The frequency distribution of some quantitative variables such as age, height, body mass index and socio-economic status was classified into different class-intervals. The qualitative variables such as education, employment, marital status, gender, hygiene, geographical location, source of water and co-morbidity were expressed with regard to percentage. Percentage of peritonitis caused by Gram-positive, Gram-negative organisms, Mycobacterium tuberculosis, fungus and of culture negative peritonitis were estimated. All the quantitative variables were assessed for normality and accordingly Student's t-test was employed. The categorical variables were represented in proportions and analysed using Chi-square test after checking for assumptions. The value of P < 0.05 was considered as statistically significant for all the statistical tests.

 ~ Results Top

Demographic data

A total of 244 patients with peritonitis were enrolled in the study. The mean (standard deviation) age (years) was 54.30 (13.1) and body mass index (kg/m 2) of the study participants was 23.15 (4.5), respectively. The median (range) duration (years) of ESRD was 2.75 (0.05–18.87) and that of peritoneal catheterisation was 1.26 (0.03–15.62), respectively. A total of 61 (25%) participants were new to PD and 177 (72.5%) had undergone a previous HD, while 6 (2.5%) had a failed previous kidney transplant. Of the 244 participants, 239 (98%) were on continuous ambulatory PD mode with a median (range) duration (months) of 15.76 (0.4–187.3) and only 5 (2%) were on automated PD with a median duration (months) of 7.13 (4.7–12.3). [Table 1] summarises the demographic characteristics of the study participants.
Table 1: Attributes of the patients undergoing peritoneal dialysis (n=244)

Click here to view

Reviewing the clinical consideration and presence of co-morbid disease, a total of 106 (43.4%) patients had diabetic nephropathy, 96 (39.3%) had hypertensive nephropathy. The remaining 42 (17.3%) had underlying chronic glomerulonephritis, chronic interstitial nephritis, obstructive nephropathy, toxic nephropathy, polycystic kidney disease and renovascular disease.

Peritoneal dialysis catheterisation

Pre-catheter insertion and exit site preparation was performed in 237 (97.1%) patients. Tenckhoff swan neck double cuff catheters and straight catheters were used in 158 (64.8%) and 86 (35.2%) patients, respectively. The twin bag disconnected system was used in 239 (98%) patients. Post-catheterisation, topical antibiotics (mupirocin 98.1% and povidone-iodine 1.9%) was used in 213 (87.3%) patients at exit site. The median duration (days) of peritoneal rest before utilisation was 12 (0–30) days and only 86/244 (35.2%) patients had a break in period following dialysis of 14 days as per ISPD guidelines.

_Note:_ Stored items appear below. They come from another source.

(* ===== verification/PriorityQueue.v ===== *)
(** Priority queues as the shuffle join's sources use std::priority_queue
    (pdb/src/pipeline/headers/sources/): an interface that says what is on top
    and leaves open which of several equal elements that is, as the heap behind
    it does, and a list as an instance of it. *)

From S2P Require Import Prelude.

(** [greater x y = false] is an order in which any two elements compare: what
    the standard requires of a comparator, here on the elements of a list. *)
Definition weak_order {E} (greater : E -> E -> bool) (l : list E) : Prop :=
  (forall x y, x ∈ l -> y ∈ l -> greater x y = false \/ greater y x = false) /\
  (forall x y z, x ∈ l -> y ∈ l -> z ∈ l -> greater x y = false -> greater y z = false -> greater x z = false).

(** [pq_pop]: the top and the queue without it, none when the queue is empty. *)
Class PriorityQueue (E : Type) (greater : E -> E -> bool) := {
  queue : Type;
  pq_empty : queue;
  pq_push : E -> queue -> queue;
  pq_pop : queue -> option (E * queue);
  pq_elems : queue -> list E;
  pq_elems_empty : pq_elems pq_empty = [];
  pq_elems_push x q : pq_elems (pq_push x q) ≡ₚ x :: pq_elems q;
  pq_pop_None q : pq_pop q = None -> pq_elems q = [];
  pq_pop_Some q x q' : pq_pop q = Some (x, q') -> pq_elems q ≡ₚ x :: pq_elems q';
  pq_pop_least q x q' : weak_order greater (pq_elems q) -> pq_pop q = Some (x, q') ->
    forall y, y ∈ pq_elems q' -> greater x y = false
}.

Section interface.
Context {E greater} `{!PriorityQueue E greater}.

Definition pq_top (q : queue) : option E := fst <$> pq_pop q.
Definition pq_isEmpty (q : queue) : bool := match pq_pop q with Some _ => false | None => true end.

Lemma pq_pop_empty q : pq_elems q = [] -> pq_pop q = None.
Proof.
  intros H. destruct (pq_pop q) as [[x q']|] eqn:Ep; [|done].
  apply pq_pop_Some in Ep. rewrite H in Ep. by apply Permutation_nil_cons in Ep.
Qed.

Lemma weak_order_incl (l l' : list E) : (forall x, x ∈ l' -> x ∈ l) -> weak_order greater l -> weak_order greater l'.
Proof. intros Hl [H1 H2]. split; [auto|]. intros x y z Hx Hy Hz. apply H2; auto. Qed.
End interface.

(** A comparator that compares keys the elements have. *)
Lemma weak_order_key {E} (greater : E -> E -> bool) (key : E -> option Z) l :
  (forall x y a b, key x = Some a -> key y = Some b -> greater x y = (b <? a)%Z) ->
  (forall x, x ∈ l -> is_Some (key x)) -> weak_order greater l.
Proof.
  intros Hg Hk. split.
  - intros x y [a Hx]%Hk [b Hy]%Hk. rewrite (Hg _ _ _ _ Hx Hy), (Hg _ _ _ _ Hy Hx), !Z.ltb_ge. lia.
  - intros x y z [a Hx]%Hk [b Hy]%Hk [c Hz]%Hk.
    rewrite (Hg _ _ _ _ Hx Hy), (Hg _ _ _ _ Hy Hz), (Hg _ _ _ _ Hx Hz), !Z.ltb_ge. lia.
Qed.

(** ** Lists as queues *)

Section lists.
Context {E : Type} (greater : E -> E -> bool).

Fixpoint list_pop (l : list E) : option (E * list E) :=
  match l with
  | [] => None
  | x :: l' =>
      match list_pop l' with
      | None => Some (x, [])
      | Some (y, r) => if greater x y then Some (y, x :: r) else Some (x, l')
      end
  end.

Lemma list_pop_None l : list_pop l = None -> l = [].
Proof. destruct l as [|x l]; [done|]. simpl. destruct (list_pop l) as [[y r]|]; [|done]. by destruct (greater x y). Qed.

Lemma list_pop_Some l x l' : list_pop l = Some (x, l') -> l ≡ₚ x :: l'.
Proof.
  revert x l'. induction l as [|z l IH]; intros x l'; simpl; [done|].
  destruct (list_pop l) as [[y r]|] eqn:Ep; [|by intros [= -> <-]; rewrite (list_pop_None _ Ep)].
  destruct (greater z y); [|by intros [= -> ->]]. intros [= -> <-]. rewrite (IH x r) by done. apply Permutation_swap.
Qed.

Lemma list_pop_least l x l' :
  weak_order greater l -> list_pop l = Some (x, l') -> forall y, y ∈ l' -> greater x y = false.
Proof.
  revert x l'. induction l as [|z l IH]; intros x l' Hw; simpl; [done|].
  assert (Hl : weak_order greater l) by (eapply weak_order_incl; [|done]; set_solver).
  destruct (list_pop l) as [[y r]|] eqn:Ep; [|by intros [= -> <-] ? ?%elem_of_nil].
  pose proof (list_pop_Some _ _ _ Ep) as Hp. assert (Hy : y ∈ l) by (rewrite Hp; by left).
  destruct Hw as [Ht Htr]. destruct (greater z y) eqn:Eg; intros [= <- <-] w Hw.
  - apply elem_of_cons in Hw as [->|Hw]; [|by eapply IH].
    destruct (Ht z y) as [?|?]; [by left|by right|congruence|done].
  - rewrite Hp in Hw. apply elem_of_cons in Hw as [->|Hw]; [done|].
    apply (Htr z y w); [by left|by right| |done|by eapply IH]. right. rewrite Hp. by right.
Qed.

Definition list_queue : PriorityQueue E greater :=
  {| queue := list E; pq_empty := []; pq_push := cons; pq_pop := list_pop; pq_elems := fun l => l;
     pq_elems_empty := eq_refl; pq_elems_push := fun x q => Permutation_refl (x :: q);
     pq_pop_None := list_pop_None; pq_pop_Some := list_pop_Some; pq_pop_least := list_pop_least |}.
End lists.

Glucose based dialysis fluid was used in most of the cases (90.2%) as compared to non-glucose based dialysis fluid. Both were used in 22/244 (9.0%) patients. Although the number of PD exchanges ranged from 1 to 5 times daily, majority of the patients 189/244 (77.5%) had undergone 3 L × 2 L exchanges per day. A total of 185 patients, (75.8%) had 6 L of fluid exchanges per day which was performed by caretakers in 81.1% of the cases. A recent change in the caretaker was reported in 23/244 (11.6%) of which only 17/23 (73.9%) had a formal training in PD care.

Previous episodes, latency and seasonality of peritonitis

There were 159 (65.2%) patients who never had any episode of peritonitis in the past, while 53 (21.7%) recorded the second episode, 21 (8.6%) recorded the third episode, 7 (2.9%) patients recorded the fourth episode and 4 (1.6%) patients demonstrated the fifth episode. The median time (months) from first catheterisation to first episode of peritonitis was 8.9 (0.4–112.1), and corresponding time to their most recent episode of peritonitis was 12 (1–108) months. [Table 2] compares the time taken from catheterisation to the first episode of peritonitis, last episode of peritonitis and the time interval between last episode of peritonitis and the current episode. We have observed 110 (45.1%) patients develop peritonitis episodes in the monsoon season followed by 55 (22.5%) in post-monsoon period. A total of 44/244 (18.1%) episodes occurred during winter and 35/244 (14.3%) in summer. Only one patient reported exit site infection while none reported tunnel infection. [Table 3] depicts the monthly distribution of peritonitis, microorganism-wise and their outcomes.
Table 2: Time to appearance of peritonitis (months)

Click here to view
Table 3: Peritonitis episodes and outcome parameters with seasonal variation

Click here to view

Sample transfer and techniques

A total of 164 samples (67.2%) were brought to the laboratory within 2 h of sample collection. Of the 85 culture positive samples, 62 (72.3%) reached the laboratory within 2 h of collection. However, 52 (21.3%) samples were stored at 4°C, of which only 18 (34.6%) were culture positive. Conventional method was used in 183 (75%) patients while automated method was used in 58 (23.8%) patients. Regarding the various techniques that were used in various centres, maximum culture positivity (72.7%, 8/11) was observed with an automated technique, where sediment after centrifugation at 3000 rpm (15 min) of 50 ml sample from whole bag was inoculated in an automated culture bottle and processed.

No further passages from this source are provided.